Kim Sprinkle helped Jamie Bowshier see things that were affecting his loan that he hadn't thought of before, such as the fact that it was co-signed by his spouse years ago. Bowshier realizes that there are many issues that he should have considered before owning a home.

"There are a lot of things that it would have been good to know as a first time home buyer that I really wasn't aware of, and I know there are classes that people can take for first time home buyers. I actually recommend that people do that because you can get into a lot of trouble buying a house and know not what you're doing - going into it blind - it makes it kind of rough," says Bowshier.

"The School of Hard Knocks"

There is a class in financial fitness held every Monday afternoon at the Clark County Department of Job and Family Services. Instructor Fred Blair teaches a curriculum that consists of financial planning, credit, savings, and taxes. The class is well attended by people from all walks of life and income brackets.

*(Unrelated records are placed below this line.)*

(* ===== verification/Project.v ===== *)
(** * Project: an agent's updates as changes of a transcript
    (crates/sheprd-acp/src/project.rs, project/activity.rs,
    project/claude_code.rs and project/todos.rs)

    A projector reads the transcript its changes will be applied to and keeps
    what the agent's protocol needs besides: the text entry that still streams,
    the entry of each tool call, the steps of sub-agents. A mutable projector is
    a value passed on. The types of the protocol's crate are those parts of them
    the code reads, with one constructor for the rest of an open enum. *)

From Stdlib Require Import NArith ZArith Lia SpecFloat.
From stdpp Require Import base option strings list gmap sets.
From S2P Require Import Prelude Transcript Display.

Local Open Scope N_scope.

Module Project.
Import Transcript.

#[export] Instance ActivityKind_eq_dec : EqDecision ActivityKind.
Proof. solve_decision. Defined.
#[export] Instance ActivityState_eq_dec : EqDecision ActivityState.
Proof. solve_decision. Defined.
#[export] Instance Activity_eq_dec : EqDecision Activity.
Proof. solve_decision. Defined.

(** ** JSON values, as the tags and to-do lists read them *)

Inductive Value :=
| Null | Bool (b : bool) | Number | String (s : str) | Array (l : list Value) | Object (fields : list (str * Value)).

(** [Value::get] of a name, [as_str], [as_bool]. *)
Definition field (k : str) (fields : list (str * Value)) : option Value := snd <$> find (λ f, bool_decide (f.1 = k)) fields.
Definition get (k : str) (v : Value) : option Value := match v with Object fields => field k fields | _ => None end.
Definition as_str (v : Value) : option str := match v with String s => Some s | _ => None end.
Definition as_bool (v : Value) : option bool := match v with Bool b => Some b | _ => None end.

Definition Meta : Type := list (str * Value).

(** ** The protocol's updates *)

Inductive ContentBlock :=
| CB_Text (text : str) | CB_Image (mime data : str) | CB_Audio | CB_ResourceLink (name uri : str)
| CB_TextResource (text : str) | CB_BlobResource (uri : str) | CB_OtherResource | CB_Other.

Inductive WireToolKind := W_Read | W_Edit | W_Delete | W_Move | W_Search | W_Execute | W_Think | W_Fetch | W_SwitchMode | W_Other | W_Newer.
#[export] Instance WireToolKind_eq_dec : EqDecision WireToolKind.
Proof. solve_decision. Defined.
Inductive ToolCallStatus := TS_Pending | TS_InProgress | TS_Completed | TS_Failed | TS_Newer.
Inductive ToolCallContent := TC_Content (block : ContentBlock) | TC_Diff (new : str) (old : option str) (path : str) | TC_Terminal (id : str) | TC_Other.
Record ToolCallLocation := MkToolCallLocation { loc_path : str; loc_line : option N }.

Record ToolCall := MkToolCall {
  c_id : str; c_name : option str; c_title : str; c_kind : WireToolKind; c_status : ToolCallStatus; c_content : list ToolCallContent;
  c_locations : list ToolCallLocation; c_raw_input : option Value; c_meta : option Meta }.
Record ToolCallUpdateFields := MkToolCallUpdateFields {
  f_title : option str; f_kind : option WireToolKind; f_status : option ToolCallStatus; f_content : option (list ToolCallContent);
  f_locations : option (list ToolCallLocation); f_raw_input : option Value }.
Record ToolCallUpdate := MkToolCallUpdate { u_id : str; u_fields : ToolCallUpdateFields; u_meta : option Meta }.

Inductive WirePriority := WP_High | WP_Medium | WP_Low | WP_Newer.
Inductive WirePlanStatus := WS_Pending | WS_InProgress | WS_Completed | WS_Newer.
Record WirePlanEntry := MkWirePlanEntry { wp_content : str; wp_priority : WirePriority; wp_status : WirePlanStatus }.
Record AvailableCommand := MkAvailableCommand { ac_description : str; ac_hint : option str; ac_name : str }.
Inductive Severity := Sev_Info | Sev_Warning | Sev_Error | Sev_Newer.

(** A usage's cost is its amount and currency; a title may be left alone, cleared or set. *)
Inductive SessionUpdate :=
| UserMessageChunk (message : option str) (content : ContentBlock)
| AgentMessageChunk (message : option str) (content : ContentBlock)
| AgentThoughtChunk (message : option str) (content : ContentBlock)
| U_ToolCall (call : ToolCall)
| U_ToolCallUpdate (update : ToolCallUpdate)
| U_Plan (entries : list WirePlanEntry)
| AvailableCommandsUpdate (commands : list AvailableCommand)
| CurrentModeUpdate (mode : str)
| SessionInfoUpdate (title : option (option str))
| UsageUpdate (cost : option (Display.f64 * str)) (size used : N)
| U_Notice (severity : Severity) (title : str) (description : option str)
| U_Other.

(** ** Bounds *)

Definition MAX_ACTIVITIES_TRACKED : nat := 2 * MAX_ACTIVITIES.
Definition MAX_ENTRY_TEXT : N := 256 * 1024.
Definition TRUNCATED : str := 10 :: 8230 :: lit " (truncated)".
Definition MAX_STEPS : nat := 64.
Definition MAX_SKIPPED : nat := N.to_nat 1024.
Definition MAX_PLAN : nat := 256.

(** [clip] of project.rs: the part of a text that fits after [have] bytes. *)
Definition clip (have : N) (t : str) : option str :=
  if MAX_ENTRY_TEXT <? have then None
  else
    let room := MAX_ENTRY_TEXT - have in
    if room <? str_len TRUNCATED + 4 then None
    else if str_len t <=? room then Some t
    else Some (byte_prefix (room - str_len TRUNCATED) t ++ TRUNCATED).

Definition bounded (t : str) : str := default [] (clip 0 t).

(** [activity::clip]: the first line, trimmed, cut; its [\r] goes with the
    spaces. *)
Definition clip_line (t : str) : str := byte_prefix MAX_ACTIVITY_TEXT (trim (before 10 t)).

(** ** activity.rs *)

Record Report := MkReport { r_detail : option str; r_kind : ActivityKind; r_label : option str; r_state : ActivityState }.
#[export] Instance Report_eq_dec : EqDecision Report.
Proof. solve_decision. Defined.
Record Tag := MkTag { t_activity : option Report; t_parent : option str }.
#[export] Instance Tag_eq_dec : EqDecision Tag.
Proof. solve_decision. Defined.
Definition tag_default : Tag := MkTag None None.

(** serde's reading of a tag. *)
Class TagJson := tag_from_value : Value → option Tag.

(** [Tag::read] and [Tag::or_else]. *)
Definition tag_read `{TagJson} (meta : option Meta) : Tag :=
  default tag_default (m ← meta; v ← field (lit "herdr") m; tag_from_value v).
Definition tag_or_else (t other : Tag) : Tag := if bool_decide (t = tag_default) then other else t.

(** [Tag::mark]. *)
Definition mark (t : Tag) (tool : Tool) : Tool :=
  let kind := match t_activity t with
              | Some r => if bool_decide (r_kind r = Subagent) then Tool_Subagent else tool_kind tool
              | None => tool_kind tool
              end in
  let parent := match t_parent t with Some p => Some (clip_line p) | None => tool_parent tool end in
  MkTool (tool_call_id tool) (tool_content tool) kind (tool_locations tool) parent (tool_started_ms tool) (tool_status tool) (tool_title tool).

(** [activity::record]. *)
Definition record (t : Transcript) (call title : str) (r : Report) (now : N) : option Change :=
  if MAX_ACTIVITY_TEXT <? str_len call then None
  else
    let known := activity t call in
    if match known with Some k => negb (is_running k) | None => negb (bool_decide (r_state r = Running_)) end then None
    else if negb (is_some known) && (MAX_ACTIVITIES <=? length (activities t))%nat && forallb is_running (activities t) then None
    else
      let running := bool_decide (r_state r = Running_) in
      let a := MkActivity call
        (match r_detail r with Some d => Some (clip_line d) | None => k ← known; detail k end)
        (if running then None else Some now) (r_kind r)
        (match r_label r with Some l => clip_line l | None => match known with Some k => label k | None => clip_line title end end)
        (match known with Some k => started_ms k | None => now end) (r_state r) in
      if bool_decide (Some a = known) then None else Some (ActivityChange a).

(** [activity::step]. *)
Definition step (t : Transcript) (parent title : str) : option Change :=
  k ← activity t parent;
  if negb (is_running k) then None
  else
    let d := clip_line title in
    if bool_decide (detail k = Some d) then None
    else Some (ActivityChange (MkActivity (call_id k) (Some d) (finished_ms k) (activity_kind k) (label k) (started_ms k) (state k))).

(** [activity::kill_all]. *)
Definition kill_all (t : Transcript) (now : N) : list Change :=
  (λ a, ActivityChange (MkActivity (call_id a) (detail a) (Some now) (activity_kind a) (label a) (started_ms a) Killed))
    <$> filter (λ a, is_running a = true) (activities t).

"Most of us have learned through the school of hard knocks. When you make a bad mistake with money, you say okay I know I'm doing that wrong. That's typically the training that most of us have had," says Blair.

Classes such as Blair's are designed to address many underlying issues which may prevent future financial trouble.

"The studies are that if someone gets into the classes prior to getting a loan, we're not seeing those people in foreclosure because they're getting all the education they need to know prior to. Because a lot of people walk into this blindsided - they have no clue what's going on," says Kim Sprinkle.

"You don't take into account that the pipes are going to leak or the water heater's going to go out - you've got to replace that, the roof will leak - you've got to replace that. The only thing you can say about rainy days or emergencies is they're going to happen. The way that you're prepared for them is what's going to make a difference," says Blair.

Both Fred Blair and Kim Sprinkle believe that financial planning classes which look at a family's or individual's financial situation as a whole are essential in addressing the foreclosure crisis in Clark County.